Celinda was uttering sharp cries to excite her horse; it seemed as though she must share her delight with him. In a little while she was going to meet what interested her most in that whole wide countryside! As she followed a turn in the river bank, the surface of the stream suddenly widened before her eyes, forming a quiet and solitary lake. At its farthest limit, at the point where the banks pressed in and disturbed its waters, were outlined the iron profiles of several great derricks, and the tin or straw roofs of a settlement. This was the little town that had grown up near the dam, a town of houses that had risen but a slight distance above the ground, with not a single second story to break the monotonous level of its roof line.

But Celinda’s curiosity stopped short of the settlement. Reining in her horse, she walked him through several squads of men working at some distance from the river, at the point where the level of the ground began to rise abruptly.
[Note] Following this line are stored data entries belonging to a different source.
Definition CACheckTheExistOfBlockData (g_chproxyUri : list Z) (id : list Z) (pdu : coap_pdu_t)
    (endpoint : CAEndpoint_t) (blockType : Z) : B (option nat) :=
  (let! data := CAGetBlockDataFromBlockDataList id in
   let! data := (match data with
                 | Some i => ret (Some i)
                 | None =>
                     let! cadata := demand (CACreateNewDataSet g_chproxyUri pdu endpoint) in
                     match cadata with
                     | None => ret None
                     | Some cadata =>
                         let! cadata := add_multicast_uri id cadata in
                         match cadata with
                         | None => ret None
                         | Some cadata => CACreateNewBlockData cadata
                         end
                     end
                 end) in
   match data with
   | None => ret None
   | Some i =>
       let! res := CAUpdateBlockOptionType id blockType in
       ret (if ca_ok res then Some i else None)
   end)%m.

(** The label [exit]. *)
Definition exit_with (id : list Z) (res : CAResult_t) : B CAResult_t :=
  (CARemoveBlockDataFromList id ;;; ret res)%m.

Definition next_or_exit (pdu : coap_pdu_t) (receivedData : CAData_t) (status : CABlockState_t)
    (id : list Z) : B CAResult_t :=
  (let! res := CAProcessNextStep pdu receivedData status id in
   if ca_ok res then ret res else exit_with id res)%m.

(** The payload and the block option of an entry are updated; the result is the
    block option, or an error. *)
Definition update_options (i : nat) (pdu : coap_pdu_t) (block : coap_block_t) (blockType : Z)
    (status : CABlockState_t) : B (option coap_block_t) :=
  (let! d := entry i in
   match CAUpdateBlockOptionItems d pdu block blockType status with
   | None => ret None
   | Some block =>
       match CAUpdateBlockData d block blockType with
       | None => ret None
       | Some d => put_entry i d ;;; ret (Some block)
       end
   end)%m.

(** A request with a block1 option. *)
Definition block1_request (i : nat) (pdu : coap_pdu_t) (receivedData : CAData_t)
    (block : coap_block_t) (dataLen : Z) (id : list Z) : B CAResult_t :=
  (let! d := entry i in
   let '(isSizeOption, len) :=
     CAIsPayloadLengthInPduWithBlockSizeOption pdu COAP_OPTION_SIZE1 (payloadLength d) in
   let '(status, d) := CACheckBlockErrorType (set_received (bpayload d) len (receivedPayloadLen d) d)
                         block receivedData COAP_OPTION_BLOCK1 dataLen in
   let done (block : coap_block_t) :=
     next_or_exit pdu receivedData
       (match status with
        | CA_BLOCK_UNKNOWN | CA_BLOCK_RECEIVED_ALREADY =>
            if m block =? 0 then CA_OPTION1_REQUEST_LAST_BLOCK else CA_OPTION1_REQUEST_BLOCK
        | _ => status
        end) id in
   put_entry i d ;;;
   if bool_decide (status = CA_BLOCK_RECEIVED_ALREADY) then done block
   else
     let! d := demand (CAUpdatePayloadData d receivedData status isSizeOption COAP_OPTION_BLOCK1) in
     match d with
     | None => exit_with id CA_MEMORY_ALLOC_FAILED
     | Some d =>
         put_entry i d ;;;
         let! block := update_options i pdu block COAP_OPTION_BLOCK1 status in
         match block with
         | None => exit_with id CA_STATUS_FAILED
         | Some block => done block
         end
     end)%m.

(** A response with a block1 option. *)
Definition block1_response (i : nat) (pdu : coap_pdu_t) (receivedData : CAData_t)
    (block : coap_block_t) (id : list Z) : B CAResult_t :=
  (if (m block =? 0) && negb (is_error_code (CA_RESPONSE_CODE (p_code pdu))) then
     match coap_get_block pdu COAP_OPTION_BLOCK2 with
     | Some _ =>
         let! d := entry i in
         put_entry i (set_block1 (set_num 0 (block1 d)) d) ;;; ret CA_STATUS_OK
     | None => CAReceiveLastBlock id receivedData ;;; exit_with id CA_STATUS_OK
     end
   else
     let! d := entry i in
     match CAUpdateBlockOptionItems d pdu block COAP_OPTION_BLOCK1 CA_OPTION1_RESPONSE with
     | None => ret CA_STATUS_FAILED
     | Some block =>
         match CAUpdateBlockData d block COAP_OPTION_BLOCK1 with
         | None => exit_with id CA_STATUS_FAILED
         | Some d =>
             put_entry i d ;;; next_or_exit pdu receivedData CA_OPTION1_RESPONSE id
         end
     end)%m.

Definition UINT8_MAX_len : nat := 255.

Definition CASetNextBlockOption1 (g_chproxyUri : list Z) (pdu : coap_pdu_t) (endpoint : CAEndpoint_t)
    (receivedData : CAData_t) (block : coap_block_t) (dataLen : Z) : B CAResult_t :=
  (let id := CACreateBlockDatablockId (p_token pdu) endpoint in
   if (UINT8_MAX_len <? List.length id)%nat then ret CA_STATUS_FAILED
   else
     let! data := CACheckTheExistOfBlockData g_chproxyUri id pdu endpoint COAP_OPTION_BLOCK1 in
     match data with
     | None => exit_with id CA_STATUS_FAILED
     | Some i =>
         if is_method (p_code pdu) then block1_request i pdu receivedData block dataLen id
         else block1_response i pdu receivedData block id
     end)%m.

(** A response with a block2 option. *)
Definition block2_response (i : nat) (pdu : coap_pdu_t) (receivedData : CAData_t)
    (block : coap_block_t) (dataLen : Z) (id : list Z) : B CAResult_t :=
  (let! d := entry i in
   let '(isSizeOption, len) :=
     CAIsPayloadLengthInPduWithBlockSizeOption pdu COAP_OPTION_SIZE2 (payloadLength d) in
   let d := set_received (bpayload d) len (receivedPayloadLen d) d in
   let '(status, d) :=
     if is_error_code (CA_RESPONSE_CODE (p_code pdu)) then (CA_BLOCK_UNKNOWN, d)
     else CACheckBlockErrorType d block receivedData COAP_OPTION_BLOCK2 dataLen in
   put_entry i d ;;;
   let! d := (if bool_decide (status = CA_BLOCK_RECEIVED_ALREADY) then ret (Some d)
              else demand (CAUpdatePayloadData d receivedData status isSizeOption COAP_OPTION_BLOCK2)) in
   match d with
   | None => exit_with id CA_MEMORY_ALLOC_FAILED
   | Some d =>
       put_entry i d ;;;
       if (m block =? 0) && bool_decide (status = CA_BLOCK_UNKNOWN)
       then next_or_exit pdu receivedData CA_OPTION2_LAST_BLOCK id
       else
         let status := match status with
                       | CA_BLOCK_UNKNOWN | CA_BLOCK_RECEIVED_ALREADY => CA_OPTION2_RESPONSE
                       | _ => status
                       end in
         let! block := update_options i pdu block COAP_OPTION_BLOCK2 status in
         match block with
         | None => exit_with id CA_STATUS_FAILED
         | Some _ => next_or_exit pdu receivedData status id
         end
   end)%m.

Definition CASetNextBlockOption2 (g_chproxyUri : list Z) (pdu : coap_pdu_t) (endpoint : CAEndpoint_t)
    (receivedData : CAData_t) (block : coap_block_t) (dataLen : Z) : B CAResult_t :=
  (let id := CACreateBlockDatablockId (p_token pdu) endpoint in
   if (UINT8_MAX_len <? List.length id)%nat then ret CA_STATUS_FAILED
   else
     let! data := CACheckTheExistOfBlockData g_chproxyUri id pdu endpoint COAP_OPTION_BLOCK2 in
     match data with
     | None => exit_with id CA_STATUS_FAILED
     | Some i =>
         let request (status next : CABlockState_t) :=
           (let! block := update_options i pdu block COAP_OPTION_BLOCK2 status in
            match block with
            | None => exit_with id CA_STATUS_FAILED
            | Some _ => next_or_exit pdu receivedData next id
            end)%m in
         if (num block =? 0) && (p_code pdu =? CA_GET) && (m block =? 0)
         then request CA_BLOCK_UNKNOWN CA_OPTION2_FIRST_BLOCK
         else if is_method (p_code pdu) then request CA_OPTION2_REQUEST CA_OPTION2_REQUEST
         else block2_response i pdu receivedData block dataLen id
     end)%m.

(** The token of the request an empty message answers. *)
Fixpoint request_token (messageid adapter_ : Z) (l : list CABlockData_t) : option (list Z) :=
  match l with
  | [] => None
  | d :: l' =>
      match requestInfo (sentData d) with
      | Some r =>
          if (messageid =? messageId (req_info r))
             && (adapter_ =? adapter (remoteEndpoint (sentData d)))
          then match token (req_info r) with
               | Some t => Some t
               | None => request_token messageid adapter_ l'
               end
          else request_token messageid adapter_ l'
      | None => request_token messageid adapter_ l'
      end
  end.

Definition set_token (t : list Z) (i : CAInfo_t) : CAInfo_t :=
  mk_info (type i) (messageId i) (Some t) (options i) (payload i) (payloadFormat i) (acceptFormat i)
    (payloadVersion i) (acceptVersion i) (resourceUri i) (info_dataType i).

(** [responseInfo] with its token, or the error. *)
Definition CAGetTokenFromBlockDataList (pdu : coap_pdu_t) (endpoint : CAEndpoint_t)
    (r : CAResponseInfo_t) : B (option CAResponseInfo_t) :=
  gets (fun c => (fun t => mk_response (result r) (set_token t (resp_info r)) (resp_isMulticast r))
                 <$> request_token (p_id pdu) (adapter endpoint) (dataList c)).

(** An empty message. *)
Definition receive_empty (pdu : coap_pdu_t) (endpoint : CAEndpoint_t) (receivedData : CAData_t) :
    B (CAResult_t * CAData_t) :=
  (let! r := demand (responseInfo receivedData) in
   let! r := (match token (resp_info r) with
              | Some _ => ret (Some r)
              | None => CAGetTokenFromBlockDataList pdu endpoint r
              end) in
   match r with
   | None => ret (CA_STATUS_FAILED, receivedData)
   | Some r =>
       let receivedData := with_response (Some r) receivedData in
       let id := CACreateBlockDatablockId (default [] (token (resp_info r))) endpoint in
       with_found id
         (fun _ d =>
            if negb (m (block1 d) =? 0) || negb (m (block2 d) =? 0)
            then ret (CA_STATUS_OK, receivedData)
            else CARemoveBlockDataFromList id ;;; ret (CA_NOT_SUPPORTED, receivedData))
         (CARemoveBlockDataFromList id ;;; ret (CA_NOT_SUPPORTED, receivedData))
   end)%m.

(** A message without block option. *)
Definition receive_plain (g_chproxyUri : list Z) (pdu : coap_pdu_t) (endpoint : CAEndpoint_t)
    (receivedData : CAData_t) (dataLen : Z) : B CAResult_t :=
  (let id := CACreateBlockDatablockId (p_token pdu) endpoint in
   if CA_REQUEST_ENTITY_INCOMPLETE =? CA_RESPONSE_CODE (p_code pdu) then
     let! i := CAGetBlockDataFromBlockDataList id in
     match i with
     | None => ret CA_STATUS_FAILED
     | Some i =>
         let! d := entry i in
         if COAP_OPTION_BLOCK2 =? btype d then
           let! res := CASetNextBlockOption2 g_chproxyUri pdu endpoint receivedData (block2 d) dataLen in
           ret (if ca_ok res then CA_STATUS_OK else CA_STATUS_FAILED)
         else if COAP_OPTION_BLOCK1 =? btype d then
           CASetNextBlockOption1 g_chproxyUri pdu endpoint receivedData (block1 d) dataLen
         else ret CA_STATUS_FAILED
     end
   else
     (if bool_decide (is_Some (responseInfo receivedData))
      then CARemoveBlockDataFromListWithSeed (p_token pdu) endpoint else ret CA_STATUS_OK) ;;;
     ret CA_NOT_SUPPORTED)%m.

(** The result, and the data, to which the token may have been added. *)
Definition CAReceiveBlockWiseData (g_chproxyUri : list Z) (pdu : coap_pdu_t) (endpoint : CAEndpoint_t)
    (receivedData : CAData_t) (dataLen : Z) : B (CAResult_t * CAData_t) :=
  (if CA_EMPTY =? p_code pdu then receive_empty pdu endpoint receivedData
   else
     let! res :=
       (match coap_get_block pdu COAP_OPTION_BLOCK1, coap_get_block pdu COAP_OPTION_BLOCK2 with
        | None, None => receive_plain g_chproxyUri pdu endpoint receivedData dataLen
        | b1, b2 =>
            let! res := (match b1 with
                         | Some block => CASetNextBlockOption1 g_chproxyUri pdu endpoint receivedData block dataLen
                         | None => ret CA_STATUS_OK
                         end) in
            if negb (ca_ok res) then ret res
            else match b2 with
                 | Some block => CASetNextBlockOption2 g_chproxyUri pdu endpoint receivedData block dataLen
                 | None => ret CA_STATUS_OK
                 end
        end) in
     ret (res, receivedData))%m.

End blockwise.

End Blockwise.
These peons, some of them Europeans, others half-breeds, were removing and heaping up the soil which they took from the ditches that were to become part of the irrigation system. Two ditching machines, with a great roar of motors, were also attacking the ground in an attempt to facilitate this human labor.
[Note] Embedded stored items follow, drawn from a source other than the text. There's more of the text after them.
Lemma run_life ops : Forall op_ok ops -> forall c d, context_ok c -> d ∈ dataList c ->
  Forall (silent (data_id d)) ops ->
  exists c' evs, run ops c = Some (c', evs) /\ context_ok c' /\ life (tryingCount c) d c' evs.
Proof.
  induction 1 as [|o ops Ho Hops IH]; intros c d Hc Hd Hs.
  { exists c, []. split_and!; try done. exists []. cbn.
    destruct Hc as (_ & Hf & _). rewrite Forall_forall in Hf. destruct (Hf d Hd) as (_ & _ & Hk & _).
    rewrite Z.add_0_r. rewrite (proj2 (Z.eqb_neq _ _)) by lia. split_and!; try done; [lia|].
    split; [lia|]. intros _. by apply list_elem_of_fmap_2. }
  apply Forall_cons in Hs as [Hso Hs].
  destruct (step_ok o c Hc Ho) as (c1 & ev & E & Hc1 & Hn).
  assert (Hdok : data_ok (tryingCount c) d)
    by (destruct Hc as (_ & Hf & _); rewrite Forall_forall in Hf; by apply Hf).
  cbn [run]. rewrite E. cbn [mbind option_bind].
  destruct (step_present d o c c1 ev Hc Ho Hso E Hd) as [[Hd1 Hf]|(t & Ht & Hf & Hk & Hg)].
  { destruct (IH c1 d Hc1 Hd1 Hs) as (c2 & evs & E2 & Hc2 & Hl).
    rewrite E2. exists c2, (ev ++ evs). split_and!; try done. rewrite <- Hn.
    by apply life_kept. }
  pose proof (checked_ok (tryingCount c) t d Ht Hdok) as [Hle Hok].
  unfold kept, did in *. destruct (Z.leb_spec (tryingCount c) (triedCount (checked t d).1)) as [Hm|Hm].
  - destruct (run_absent (data_id d) ops Hops Hs c1 Hc1) as (c2 & evs & E2 & Hc2 & Hi & Hf2); [by apply Hg|].
    rewrite E2. exists c2, (ev ++ evs). split_and!; try done.
    by apply (life_last (tryingCount c) t).
  - destruct (IH c1 (checked t d).1 Hc1 (Hk _ eq_refl)) as (c2 & evs & E2 & Hc2 & Hl);
      [by rewrite checked_id|].
    rewrite E2. exists c2, (ev ++ evs). split_and!; try done. rewrite Hn in Hl.
    apply (life_next _ t); [by rewrite app_nil_r in Hf|done].
Qed.

(** A message that was taken on. *)
Lemma sent_ok now r c ep ty p c0 : context_ok c -> time_ok now -> 0 <= r < 256 ->
  CARetransmissionSentData now r c ep ty p = (CA_STATUS_OK, c0) ->
  context_ok c0 /\ tryingCount c0 = tryingCount c /\
  mk_data now (CAGetTimeoutValue r) 0 (CAGetMessageIdFromPduBinaryData p) ty ep p ∈ dataList c0.
Proof.
  intros Hc Hnow Hr E. destruct (step_ok (SentData now r ep ty p) c Hc (conj Hnow Hr)) as (c1 & ev & E1 & Hok & Hn).
  cbn [step] in E1. rewrite E in E1. injection E1 as <- <-. split_and!; [done..|].
  revert E. unfold CARetransmissionSentData. destruct (negb (supported c ep)); [done|].
  destruct (negb _); [done|]. destruct (existsb _ _); [done|]. intros [= <-].
  cbn [dataList with_list]. apply elem_of_app. right. by apply list_elem_of_singleton.
Qed.

(** C32: A confirmable message that was taken on and is not acknowledged: whatever else
    is sent, received and checked meanwhile, every operation returns, the message
    is sent again at most [tryingCount] times, the first time not before its timeout
    has passed and each further time not before twice the bound of the one before
    has passed since that one, it is reported as timed out exactly once, with the
    last of them, and is in the list exactly until then. *)
Theorem resent_with_backoff now r c ep ty p c0 ops :
  context_ok c -> time_ok now -> 0 <= r < 256 ->
  CARetransmissionSentData now r c ep ty p = (CA_STATUS_OK, c0) ->
  Forall op_ok ops -> Forall (silent (id_of ep p)) ops ->
  exists c' evs ts, run ops c0 = Some (c', evs) /\ context_ok c' /\
    spaced now (CAGetTimeoutValue r) 0 ts /\ Z.of_nat (List.length ts) <= tryingCount c /\
    filter (fun e => event_id e = id_of ep p) evs
      = ((fun t => DataSent t ep p ty) <$> ts)
        ++ (if Z.of_nat (List.length ts) =? tryingCount c then [TimedOut ep p] else []) /\
    (id_of ep p ∈ data_id <$> dataList c' <-> Z.of_nat (List.length ts) < tryingCount c).
Proof.
  intros Hc Hnow Hr E Hops Hs. destruct (sent_ok now r c ep ty p c0 Hc Hnow Hr E) as (Hc0 & <- & Hd).
  destruct (run_life ops Hops c0 _ Hc0 Hd Hs) as (c' & evs & E' & Hc' & ts & Hsp & Htr & Hev & Hin).
  by exists c', evs, ts.
Qed.

(** Checks at times that leave room for each retransmission: the readings of one
    check lie between the time the message is due at the latest and [hi]. *)
Fixpoint paced (start timeout k : Z) (clocks : list (nat -> Z)) : Prop :=
  match clocks with
  | [] => True
  | clock :: clocks' => exists hi, hi < 2 ^ 63 /\
      (forall j, start + timeout / 1000 * 2 ^ k * 1000 <= clock j <= hi) /\
      paced hi timeout (k + 1) clocks'
  end.

(** One check of a message that is due. *)
Lemma check_due lo hi clock c d : context_ok c -> d ∈ dataList c -> deadline d <= lo ->
  0 <= lo -> hi < 2 ^ 63 -> (forall j, lo <= clock j <= hi) ->
  exists t c' ev, t <= hi /\ step (CheckList clock) c = Some (c', ev) /\ context_ok c' /\
    tryingCount c' = tryingCount c /\
    (triedCount d + 1 < tryingCount c -> (checked t d).1 ∈ dataList c') /\
    (checked t d).1 = mk_data t (timeout d) (triedCount d + 1) (messageId d) (dataType d)
                        (endpoint d) (pdu d) /\
    DataSent t (endpoint d) (pdu d) (dataType d) ∈ ev /\
    (triedCount d + 1 = tryingCount c -> TimedOut (endpoint d) (pdu d) ∈ ev).
Proof.
  intros Hc Hd Hdue Hlo Hhi Hclock.
  assert (Ho : op_ok (CheckList clock)) by (intros k; specialize (Hclock k); unfold time_ok; lia).
  destruct (step_ok _ c Hc Ho) as (c' & ev & E & Hc' & Hn).
  destruct (check_step (fun t => lo <= t <= hi) clock c Hc Hclock) as (ts & Ht & Hl & E').
  pose proof E as E2. cbn [step] in E2. rewrite E' in E2. injection E2 as Ec Eev.
  destruct Hc as (_ & Hf & Hnd).
  destruct (process_one (tryingCount c) (dataList c) d Hd Hnd ts Hl) as (t & Hin & Hev & Hk & _).
  rewrite Forall_forall in Ht. specialize (Ht t Hin). exists t, c', ev.
  assert (Hch : checked t d = (mk_data t (timeout d) (triedCount d + 1) (messageId d) (dataType d)
      (endpoint d) (pdu d), [DataSent t (endpoint d) (pdu d) (dataType d)]))
    by (unfold checked; by rewrite (proj2 (Z.leb_le _ _)) by lia).
  assert (Hsub : forall e, e ∈ did (tryingCount c) t d -> e ∈ ev).
  { intros e. rewrite <- Hev, Eev. by intros [_ He]%list_elem_of_filter. }
  unfold did, kept in *. rewrite Hch in *. cbn [fst snd triedCount] in *.
  split_and!; try done; [lia| | |].
  - intros Hlt. rewrite <- Ec. cbn [dataList with_list].
    apply Hk. by rewrite (proj2 (Z.leb_gt _ _)) by lia.
  - apply Hsub. by left.
  - intros Hlast. apply Hsub. rewrite (proj2 (Z.leb_le _ _)) by lia. right. by left.
Qed.

Lemma paced_times_out clocks : forall c d lo, context_ok c -> d ∈ dataList c ->
  timeStamp d <= lo -> 0 <= lo -> paced lo (timeout d) (triedCount d) clocks ->
  triedCount d + Z.of_nat (List.length clocks) = tryingCount c ->
  exists c' evs, run (CheckList <$> clocks) c = Some (c', evs) /\ context_ok c' /\
    TimedOut (endpoint d) (pdu d) ∈ evs.
Proof.
  induction clocks as [|clock clocks IH]; intros c d lo Hc Hd Hts Hlo Hp Hlen;
    (assert (Hdok : data_ok (tryingCount c) d)
      by (destruct Hc as (_ & Hf & _); rewrite Forall_forall in Hf; by apply Hf));
    destruct Hdok as (_ & Hto & Hk & _); cbn [List.length] in Hlen; [lia|].
  destruct Hp as (hi & Hhi & Hclock & Hp).
  set (delta := timeout d / 1000 * 2 ^ triedCount d * 1000) in *.
  assert (Hdelta : 0 <= delta).
  { unfold delta. apply Z.mul_nonneg_nonneg; [|lia]. apply Z.mul_nonneg_nonneg.
    - apply Z.div_pos; lia.
    - apply Z.pow_nonneg. lia. }
  destruct (check_due (lo + delta) hi clock c d Hc Hd) as
    (t & c1 & ev & Ht & E & Hc1 & Hn & Hkeep & Hch & _ & Hlast);
    [unfold deadline; fold delta; lia|lia|done|done|].
  rewrite fmap_cons. cbn [run]. rewrite E. cbn [mbind option_bind].
  destruct clocks as [|clock' clocks].
  { exists c1, (ev ++ []). split_and!; [reflexivity|done|]. rewrite app_nil_r. apply Hlast. simpl in Hlen. lia. }
  destruct (IH c1 (checked t d).1 hi) as (c2 & evs & E2 & Hc2 & Hin).
  - done.
  - apply Hkeep. simpl in Hlen. lia.
  - rewrite Hch. exact Ht.
  - specialize (Hclock O). lia.
  - rewrite Hch. exact Hp.
  - rewrite Hch, Hn. cbn [triedCount]. lia.
  - rewrite E2. exists c2, (ev ++ evs). split_and!; [done..|]. apply elem_of_app. right.
    by rewrite Hch in Hin.
Qed.

(** C33: An unacknowledged message does not stay forever: [tryingCount] checks, each
    after the message is due, end with its timeout and leave no trace of it. *)
Theorem unanswered_times_out now r c ep ty p c0 clocks :
  context_ok c -> time_ok now -> 0 <= r < 256 ->
  CARetransmissionSentData now r c ep ty p = (CA_STATUS_OK, c0) ->
  Z.of_nat (List.length clocks) = tryingCount c ->
  paced now (CAGetTimeoutValue r) 0 clocks ->
  exists c' evs, run (CheckList <$> clocks) c0 = Some (c', evs) /\ context_ok c' /\
    TimedOut ep p ∈ evs.
Proof.
  intros Hc Hnow Hr E Hlen Hp. destruct (sent_ok now r c ep ty p c0 Hc Hnow Hr E) as (Hc0 & Hn & Hd).
  rewrite <- Hn in Hlen.
  destruct (paced_times_out clocks c0 _ now Hc0 Hd) as (c' & evs & H); [done|apply Hnow|done|done|].
  by exists c', evs.
Qed.

End retransmission.

(** ** A concrete run *)

Import LibCoapReference.

Definition peer : CAEndpoint_t := mk_endpoint CA_ADAPTER_IP 64 5683 "192.0.2.1" 0.
(** A confirmable GET with identifier 258. *)
Definition con_get : list Z := [64; 1; 1; 2].
Definition sent_at (now : Z) : CARetransmission_t :=
  (CARetransmissionSentData (CH := rfc7252_header) now 128 (CARetransmissionInitialize None)
     peer 0 con_get).2.

Lemma initial_ok : context_ok (CH := rfc7252_header) (CARetransmissionInitialize None).
Proof. split_and!; [done|done|constructor|constructor]. Qed.

(** Sent at 0 with 2.5 s, checked every second from then on: sent again after 3,
    8 (at least 5 more), 18 and 38 seconds, and then reported. *)
Definition each_second (n : nat) : list op :=
  (fun k => CheckList (fun _ => Z.of_nat k * 1000000)) <$> seq 1 n.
Celinda looked about her with keen exploring eyes, and turning her back on the workmen she went toward a man she had spied on a small elevation of ground. He sat on a canvas folding chair, before a small table; his sombrero lay at his feet which were encased in thick muddy boots, as rough and serviceable as the rest of his clothing. His head on his hand, he was studying the charts spread out before him.

He was one of those blond clear-eyed young men who remind us of the Greek youths immortalized in sculpture, and who for some unexplainable reason reappear, with surprising frequency, in the northern races of Europe. Straight-nosed, with curly hair growing low over his forehead, and a firm and powerful neck line, he was an unexpected apparition in that barren spot. So absorbed was he in his calculations that he did not notice Celinda’s arrival.

She still had her lassoo in her hand, and with the cunning and noiseless step of an Indian, she began to climb up the slope. Not the slightest sound betrayed her approach. Within a few yards of her goal she straightened up, laughing silently at her prank, and giving the lassoo a few vigorous preliminary swings, she suddenly let it fly. The noose poised over the youth and descended upon him in a flash. Then it tightened, pinning down his arms, and a slight jerk nearly upset him.

Angrily he looked about him, his fists doubled up, his muscles tense; then suddenly he burst out laughing. To complete her impudent performance, Celinda was gently tugging at the lassoo, and in order not to be overturned, there was nothing for the youth to do but move towards her. When he stood close beside her she looked up at him apologetically.

“It’s such a long time since we’ve seen one another ...! Tanto tiempo! I thought I’d better get you on the other end of this rope, so you can’t get away!”

The youth looked his astonishment. In a drawling voice that made his slow Spanish sound amusingly foreign, he exclaimed.

“Such a long time! Why, what about this morning?”